Lemma resize_succeeds (f : image -> nat -> nat -> nat -> nat -> pixel)
    (src : image) (dsize : Z * Z) :
  rows src <> 0%nat -> cols src <> 0%nat ->
  (0 < fst dsize)%Z -> (0 < snd dsize)%Z ->
  exists out, resize f src dsize = Val out.
Proof.
  intros Hr Hc Hw Hh. unfold resize.
  apply Nat.eqb_neq in Hr, Hc. rewrite Hr, Hc. simpl.
  apply Z.leb_gt in Hw, Hh. rewrite Hw, Hh. simpl. eauto.
Qed.

Lemma crop_of_shape (im : image) (row : Q * Q * Q * Q) (ratio : Q)
    (x1n y1n x2n y2n : Z) :
  expanded_box row ratio (rows im) (cols im) = (x1n, y1n, x2n, y2n) ->
  (0 <= x1n <= x2n)%Z -> (x2n <= Z.of_nat (cols im))%Z ->
  (0 <= y1n <= y2n)%Z -> (y2n <= Z.of_nat (rows im))%Z ->
  rows (crop_of im row ratio) = Z.to_nat (y2n - y1n)
  /\ cols (crop_of im row ratio) = Z.to_nat (x2n - x1n).
Proof.
  intros E Hx Hx2 Hy Hy2. unfold crop_of. rewrite E.
  unfold crop_plate, slice2. rewrite !int_inject_Z.
  rewrite (slice_range_inside (rows im) y1n y2n) by assumption.
  rewrite (slice_range_inside (cols im) x1n x2n) by assumption.
  simpl. auto.
Qed.

(** X8. A first detection that lies inside the image and is at least one
    pixel wide and one pixel high always yields a crop, of the requested
    (positive) output size and with the confidence of that detection. *)
Theorem detect_plate_yolo_inside_box (wd : world) (im : image) (path : string)
    (ratio : Q) (osz : Z * Z) (b0 : Box) (rest : list Box)
    (x1 y1 x2 y2 : Q) :
  detected_boxes wd path im = Some (b0 :: rest) ->
  xyxy b0 = [(x1, y1, x2, y2)] ->
  (0 <= ratio)%Q ->
  (0 <= x1)%Q -> (x1 + 1 <= x2)%Q -> (x2 <= inject_Z (Z.of_nat (cols im)))%Q ->
  (0 <= y1)%Q -> (y1 + 1 <= y2)%Q -> (y2 <= inject_Z (Z.of_nat (rows im)))%Q ->
  (0 < fst osz)%Z -> (0 < snd osz)%Z ->
  exists crop,
    detect_plate_yolo wd im path ratio osz = Ok (Some (crop, conf b0))
    /\ (Z.of_nat (cols crop), Z.of_nat (rows crop)) = osz.
Proof.
  intros Hb Hrow Hr Hx1 Hx Hx2 Hy1 Hy Hy2 Hw Hh.
  rewrite (detect_plate_yolo_unfold _ _ _ _ _ _ _ _ _ Hb Hrow).
  pose proof (clamp_axis_strict x1 x2 ratio (cols im) Hr Hx1 Hx Hx2) as Cx.
  pose proof (clamp_axis_strict y1 y2 ratio (rows im) Hr Hy1 Hy Hy2) as Cy.
  destruct (crop_of_shape im (x1, y1, x2, y2) ratio _ _ _ _ eq_refl)
    as [Sr Sc]; try lia.
  destruct (resize_succeeds (interp wd) (crop_of im (x1, y1, x2, y2) ratio) osz)
    as [out Hout]; try assumption; try lia.
  rewrite Hout. exists out. split; [reflexivity|].
  now apply resize_shape in Hout.
Qed.
Lemma len_app r e : len (r ++ e) = len r + len e.
Proof.
  unfold len. induction r as [|c r IH].
  { change (EmptyString ++ e) with e. simpl. lia. }
  change (String c r ++ e) with (String c (r ++ e)).
  cbn [String.length]. rewrite !Nat2Z.inj_succ. lia.
Qed.

Lemma clamp_range n i : 0 <= n -> 0 <= clamp n i <= n.
Proof. unfold clamp. intros Hn. destruct (Z.ltb_spec i 0); lia. Qed.

(** [s[:d] + s[d:] == s] for every bound [d]. *)
Lemma slice_split s d : slice s None (Some d) ++ slice s (Some d) None = s.
Proof.
  unfold slice. pose proof (clamp_range (len s) d (len_nonneg s)) as Hc.
  set (c := clamp (len s) d) in *.
  replace (Z.to_nat 0) with 0%nat by reflexivity.
  replace (c - 0) with c by lia.
  replace (Z.to_nat (len s - c)) with (String.length s - Z.to_nat c)%nat
    by (unfold len; lia).
  destruct (Z.ltb_spec 0 c) as [H0|H0], (Z.ltb_spec c (len s)) as [Hn|Hn].
  - apply substring_split. unfold len in *. lia.
  - assert (Z.to_nat c = String.length s) as -> by (unfold len in *; lia).
    rewrite substring_whole. apply append_nil_r.
  - assert (c = 0) as -> by lia. simpl. rewrite Nat.sub_0_r.
    apply substring_whole.
  - unfold len in *. destruct s; simpl in *; [done | lia].
Qed.

(** [os.path.splitext] cuts its argument in two. *)
Lemma splitext_app p : (os_path.splitext p).1 ++ (os_path.splitext p).2 = p.
Proof.
  unfold os_path.splitext.
  destruct (_ && _); cbn [fst snd]; [apply slice_split|].
  replace (slice p None (Some 0)) with EmptyString.
  - apply append_nil_r.
  - unfold slice.
    pose proof (clamp_range (len p) 0 (len_nonneg p)) as Hc.
    assert (clamp (len p) 0 = 0) as -> by (unfold clamp in *; simpl in *; lia).
    reflexivity.
Qed.

(** In front of a 4-character tail, [s[-7:-4]] is the last three
    characters of what precedes the tail. *)
Lemma slice_before_tail4 r e :
  String.length e = 4%nat ->
  slice (r ++ e) (Some (-7)) (Some (-4)) = slice r (Some (-3)) None.
Proof.
  intros He. unfold slice. rewrite len_app.
  assert (len e = 4) as -> by (unfold len; lia).
  pose proof (len_nonneg r) as Hr.
  assert (clamp (len r + 4) (-7) = clamp (len r) (-3)) as ->
    by (unfold clamp; simpl; lia).
  assert (clamp (len r + 4) (-4) = len r) as ->
    by (unfold clamp; simpl; lia).
  pose proof (clamp_range (len r) (-3) Hr) as Hc.
  destruct (Z.ltb_spec (clamp (len r) (-3)) (len r)); [|done].
  apply substring_app_l. unfold len in *. lia.
Qed.

End StringFacts.

(** ** Letter case of the extension *)

(** The characters [str.lower] sends to a character of a recognised
    extension: the character itself and, for a letter, its capital. *)
Lemma lower_char_preimage (c t : ascii) :
  In t ["."; "j"; "p"; "2"; "t"; "i"; "f"]%char ->
  PyStr.lower_char c = t ->
  c = t \/ (is_small_letter t = true /\ c = capital t).
Proof.
  intros Ht E. simpl in Ht.
  destruct Ht as [<- | [<- | [<- | [<- | [<- | [<- | [<- | []]]]]]]];
    destruct c as [[] [] [] [] [] [] [] []];
    first [ discriminate E | left; reflexivity | right; split; reflexivity ].
Qed.

(** An extension that [str.lower] sends to a recognised extension is one
    of its case variants. *)
Lemma lower_recognised_case_variant (s ext : string) :
  In ext recognised_extensions ->
  PyStr.lower s = ext -> In s (case_variants ext).
Proof.
  intros Hext E. simpl in Hext.
  destruct Hext as [<- | [<- | [<- | []]]];
    repeat (destruct s as [|? s]; [discriminate E|]);
    (destruct s; [|discriminate E]);
    cbn [PyStr.lower] in E; inversion E;
    repeat match goal with
           | H : PyStr.lower_char ?c = _ |- _ =>
               apply lower_char_preimage in H as [-> | [_ ->]];
               [ | | simpl; tauto]
           end;
    vm_compute; tauto.
Qed.

(** The case variants of a recognised extension are the strings that
    [str.lower] sends to it: the extensions the classifier accepts are
    the recognised ones up to letter case, and no others. *)
Lemma case_variant_iff_lower (s ext : string) :
  In ext recognised_extensions ->
  In s (case_variants ext) <-> PyStr.lower s = ext.
Proof.
  intros Hext. split; [|by apply lower_recognised_case_variant].
  simpl in Hext. destruct Hext as [<- | [<- | [<- | []]]];
    intros Hs; simpl in Hs;
    repeat (destruct Hs as [<- | Hs]; [reflexivity|]); destruct Hs.
Qed.

(** ** The classifier *)

Section ClassifierFacts.
Context `{Collaborators}.

(** The classifier is the media-type step followed by the rest: an
    exception of the first step is the outcome of the call. *)
Lemma image_asset_media_type_raises asset_href item rts bbox media_type e :
  asset_media_type_of asset_href media_type = Raise e ->
  image_asset_from_href asset_href item rts bbox media_type = Raise e.
Proof. intros E. unfold image_asset_from_href. by step. Qed.
(** the loop over [files[1:]] *)
Fixpoint merge_pops (fs : disk) (pop_df : Wide) (files : list string) : result Wide :=
  match files with
  | [] => Ok pop_df
  | filename :: files' =>
      df <- load_clean_pop fs filename ;;
      pop_df' <- merge_on_state pop_df df ;;
      merge_pops fs pop_df' files'
  end.

Definition is_year_col (col : string) : bool := (String.length col <=? 4)%nat.

(** [melt]: one row per value column and frame row, column by column *)
Definition melt_pop (cols : list string) (rows : list (CodeRow * (string * list Q)))
  : list PopRow :=
  flat_map (fun jc =>
              map (fun r => {| p_state := cd_state (fst r);
                               p_code := cd_code (fst r);
                               p_year := snd jc;
                               p_pop := nth (fst jc) (snd (snd r)) 0 |}) rows)
           (filter (fun jc => is_year_col (snd jc))
                   (combine (seq 0 (List.length cols)) cols)).

Definition build_pop (fs : disk) (files : list string) : result (list PopRow) :=
  letters <- load_codes fs CODE ;;
  match files with
  | [] => Err IndexError
  | file0 :: files' =>
      pop_df <- load_clean_pop fs file0 ;;
      pop_df <- merge_pops fs pop_df files' ;;
      if negb (String.eqb (w_key pop_df) "state") then Err KeyError else
      let stripped :=
        map (fun r => (Str.strip PUNCTUATION (fst r), snd r)) (w_rows pop_df) in
      let joined :=
        merge_inner (fun l r => String.eqb (cd_state l) (fst r)) letters stripped in
      Ok (melt_pop (w_cols pop_df) joined)
  end.

(** ** load_clean_pol *)

Record PolRow : Type := {
  l_state : string;
  l_code : string;
  l_year : string;
  l_pol : string
}.

Definition clean_pol_cell (c : option string) : option string :=
  option_map (fun s => Str.replace "Divided" "Split" (Str.strip PUNCTUATION s)) c.

Definition melt_pol (cols : list string)
  (rows : list (CodeRow * (string * list (option string)))) : list PolRow :=
  flat_map (fun jc =>
              map (fun r => {| l_state := cd_state (fst r);
                               l_code := cd_code (fst r);
                               l_year := snd jc;
                               (* fillna("Split") *)
                               l_pol := match cell_at (snd (snd r)) (fst jc) with
                                        | Some v => v
                                        | None => "Split"
                                        end |}) rows)
           (combine (seq 0 (List.length cols)) cols).

(** column [j] of a file that has rows holds text in none of them *)
Definition no_text (rows : list (string * list (option string))) (j : nat) : bool :=
  match rows with
  | [] => false
  | _ => forallb (fun r => match cell_at (snd r) j with
                           | None => true
                           | Some _ => false
                           end) rows
  end.

Definition load_clean_pol (fs : disk) (filename : string) : result (list PolRow) :=
  letters <- load_codes fs CODE ;;
  c <- read_csv fs filename ;;
  match c with
  | LegCsv df =>
      let cols := map Str.lower (lf_cols df) in
      (* line 132: a column with no text in any row is read as numbers, and
         a column of numbers has no [.str] *)
      if existsb (no_text (lf_rows df)) (seq 0 (List.length cols)) then
        Err AttributeError
      else
      let rows := map (fun r => (fst r, map clean_pol_cell (snd r))) (lf_rows df) in
      let pol_df :=
        merge_inner (fun l r => String.eqb (cd_state l) (fst r)) letters rows in
      Ok (melt_pol cols pol_df)
  | _ => Err KeyError
  end.

(** ** load_clean_eng *)

Record GenRow : Type := {
  g_state : string;
  g_year : Z;
  g_src : string;
  g_gen_mwh : option Q;
  g_renew : string
}.

Record EmiRow : Type := {
  m_state : string;
  m_year : Z;
  m_src : string;
  m_co2_tons : option Q;
  m_so2_tons : option Q;
  m_nox_tons : option Q
}.

Inductive EngClean : Type :=
| GenClean (rows : list GenRow)
| EmiClean (rows : list EmiRow).

Definition TOTAL_INDUSTRY : string := "Total Electric Power Industry".

(** the three renamings of the [src] column, in the order applied *)
Definition canonical_src (src : string) : string :=
  Str.replace "Solar Thermal and Photovoltaic" "Solar"
    (Str.replace "Wood and Wood Derived Fuels" "Wood Derived Fuels"
       (Str.replace "Hydroelectric Conventional" "Hydroelectric" src)).

Definition renew_of (src : string) : string :=
  if String.eqb src "Coal" || String.eqb src "Natural Gas"
     || String.eqb src "Petroleum"
  then "Nonrenewable" else "Renewable".

Definition clean_generation (df : list GenRaw) : list GenRow :=
  map (fun r => {| g_state := Str.upper (gr_state r);
                   g_year := gr_year r;
                   g_src := canonical_src (gr_energy_source r);
                   g_gen_mwh := gr_generation r;
                   g_renew := renew_of (gr_energy_source r) |})
      (filter (fun r => String.eqb (gr_type_of_producer r) TOTAL_INDUSTRY)
              (filter (fun r => negb (String.eqb (gr_energy_source r) "Total")) df)).

Definition clean_emission (df : list EmiRaw) : list EmiRow :=
  map (fun r => {| m_state := Str.upper (er_state r);
                   m_year := er_year r;
                   m_src := canonical_src (er_energy_source r);
                   m_co2_tons := er_co2 r;
                   m_so2_tons := er_so2 r;
                   m_nox_tons := er_nox r |})
      (filter (fun r => String.eqb (er_producer_type r) TOTAL_INDUSTRY) df).

(** lines 164 to 174 *)
Definition generation_branch (df : csv) : result EngClean :=
  match df with
  | GenCsv rows => Ok (GenClean (clean_generation rows))
  | _ => Err KeyError
  end.

(** lines 177 to 183 *)
Definition emission_branch (df : csv) : result EngClean :=
  match df with
  | EmiCsv rows => Ok (EmiClean (clean_emission rows))
  | _ => Err KeyError
  end.

(** The branch is chosen by the file name.  When the name has neither
    word, [totals_mask] and [keep_cols] are never assigned and line 185
    raises.  A file of another shape than the branch expects lacks the
    producer column the branch asks for. *)
Definition load_clean_eng (fs : disk) (filename : string) : result EngClean :=
  df <- read_csv fs filename ;;
  if Str.contains "generation" filename then generation_branch df
  else if Str.contains "emission" filename then emission_branch df
  else Err UnboundLocalError.

(** ** build_eng *)

(** A row of the merged energy table.  The column [state] is renamed
    [code] on return; the field serves for both. *)
Record EngRow : Type := {
  e_code : string;
  e_year : Z;
  e_src : string;
  e_gen_mwh : Q;
  e_renew : string;
  e_co2_tons : Q;
  e_so2_tons : Q;
  e_nox_tons : Q
}.

Definition fillna0 (c : option Q) : Q :=
  match c with Some q => q | None => 0 end.

Definition same_state_year_src (g : GenRow) (m : EmiRow) : bool :=
  String.eqb (g_state g) (m_state m) && (g_year g =? m_year m)%Z
  && String.eqb (g_src g) (m_src m).

(** lines 214 and 216: the left join on (state, year, src), then
    [fillna(0)] *)
Definition merge_eng (eng_df : list GenRow) (df : list EmiRow) : list EngRow :=
  map (fun gm =>
         let g := fst gm in
         {| e_code := g_state g;
            e_year := g_year g;
            e_src := g_src g;
            e_gen_mwh := fillna0 (g_gen_mwh g);
            e_renew := g_renew g;
            e_co2_tons := fillna0 (match snd gm with Some m => m_co2_tons m | None => None end);
            e_so2_tons := fillna0 (match snd gm with Some m => m_so2_tons m | None => None end);
            e_nox_tons := fillna0 (match snd gm with Some m => m_nox_tons m | None => None end) |})
      (merge_left same_state_year_src eng_df df).

(** lines 217 to 221 *)
Definition drop_totals (eng_df : list EngRow) : list EngRow :=
  filter (fun r => negb (String.eqb (e_code r) "DC"))
    (filter (fun r => negb (String.eqb (e_code r) "  "))
       (filter (fun r => negb (String.eqb (e_code r) "US-TOTAL"))
          (filter (fun r => negb (String.eqb (e_code r) "US-Total")) eng_df))).

(** [build_eng()] on its default file list [ENG], a generation file
    followed by an emission file *)
Definition build_eng (fs : disk) : result (list EngRow) :=
  eng_df <- load_clean_eng fs (nth 0 ENG "") ;;
  df <- load_clean_eng fs (nth 1 ENG "") ;;
  match eng_df, df with
  | GenClean g, EmiClean m => Ok (drop_totals (merge_eng g m))
  | _, _ => Err KeyError
  end.

(** ** build_full *)

(** A row of [data] before the energy table is merged in; [Y] is the type
    of the [year] column, text until line 244 and an integer after. *)
Record DataRow (Y : Type) : Type := {
  d_state : string;
  d_code : string;
  d_year : Y;
  d_pop : Q;
  d_pol : option string
}.
Arguments d_state {Y} _.
Arguments d_code {Y} _.
Arguments d_year {Y} _.
Arguments d_pop {Y} _.
Arguments d_pol {Y} _.

Definition same_state_code_year (p : PopRow) (l : PolRow) : bool :=
  String.eqb (p_state p) (l_state l) && String.eqb (p_code p) (l_code l)
  && String.eqb (p_year p) (l_year l).

(** line 243 *)
Definition merge_pop_pol (pop : list PopRow) (pol : list PolRow)
  : list (DataRow string) :=
  map (fun pl => {| d_state := p_state (fst pl);
                    d_code := p_code (fst pl);
                    d_year := p_year (fst pl);
                    d_pop := p_pop (fst pl);
                    d_pol := option_map l_pol (snd pl) |})
      (merge_left same_state_code_year pop pol).

(** *** [int(s)] on a text cell *)

Definition digit_of (c : ascii) : option Z :=
  let n := nat_of_ascii c in
  if (48 <=? n)%nat && (n <=? 57)%nat then Some (Z.of_nat (n - 48)) else None.

(** digits, single underscores allowed between two digits *)
Fixpoint parse_digits (acc : Z) (after_digit : bool) (s : string) : option Z :=
  match s with
  | EmptyString => if after_digit then Some acc else None
  | String c s' =>
      if Ascii.eqb c "_"%char then
        if after_digit then parse_digits acc false s' else None
      else
        match digit_of c with
        | Some d => parse_digits (10 * acc + d)%Z true s'
        | None => None
        end
  end.

(** the white space [int] skips around the digits of an ASCII string *)
Definition int_space : string := Str.whitespace.

Definition parse_int (s : string) : option Z :=
  match Str.strip int_space s with
  | String "+"%char s' => parse_digits 0 false s'
  | String "-"%char s' => option_map Z.opp (parse_digits 0 false s')
  | s' => parse_digits 0 false s'
  end.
———
Each line from the top of the records above through the line containing "expanded_box row ratio" needs to be transcribed exactly, and no line after it.

Lemma resize_succeeds (f : image -> nat -> nat -> nat -> nat -> pixel)
    (src : image) (dsize : Z * Z) :
  rows src <> 0%nat -> cols src <> 0%nat ->
  (0 < fst dsize)%Z -> (0 < snd dsize)%Z ->
  exists out, resize f src dsize = Val out.
Proof.
  intros Hr Hc Hw Hh. unfold resize.
  apply Nat.eqb_neq in Hr, Hc. rewrite Hr, Hc. simpl.
  apply Z.leb_gt in Hw, Hh. rewrite Hw, Hh. simpl. eauto.
Qed.

Lemma crop_of_shape (im : image) (row : Q * Q * Q * Q) (ratio : Q)
    (x1n y1n x2n y2n : Z) :
  expanded_box row ratio (rows im) (cols im) = (x1n, y1n, x2n, y2n) ->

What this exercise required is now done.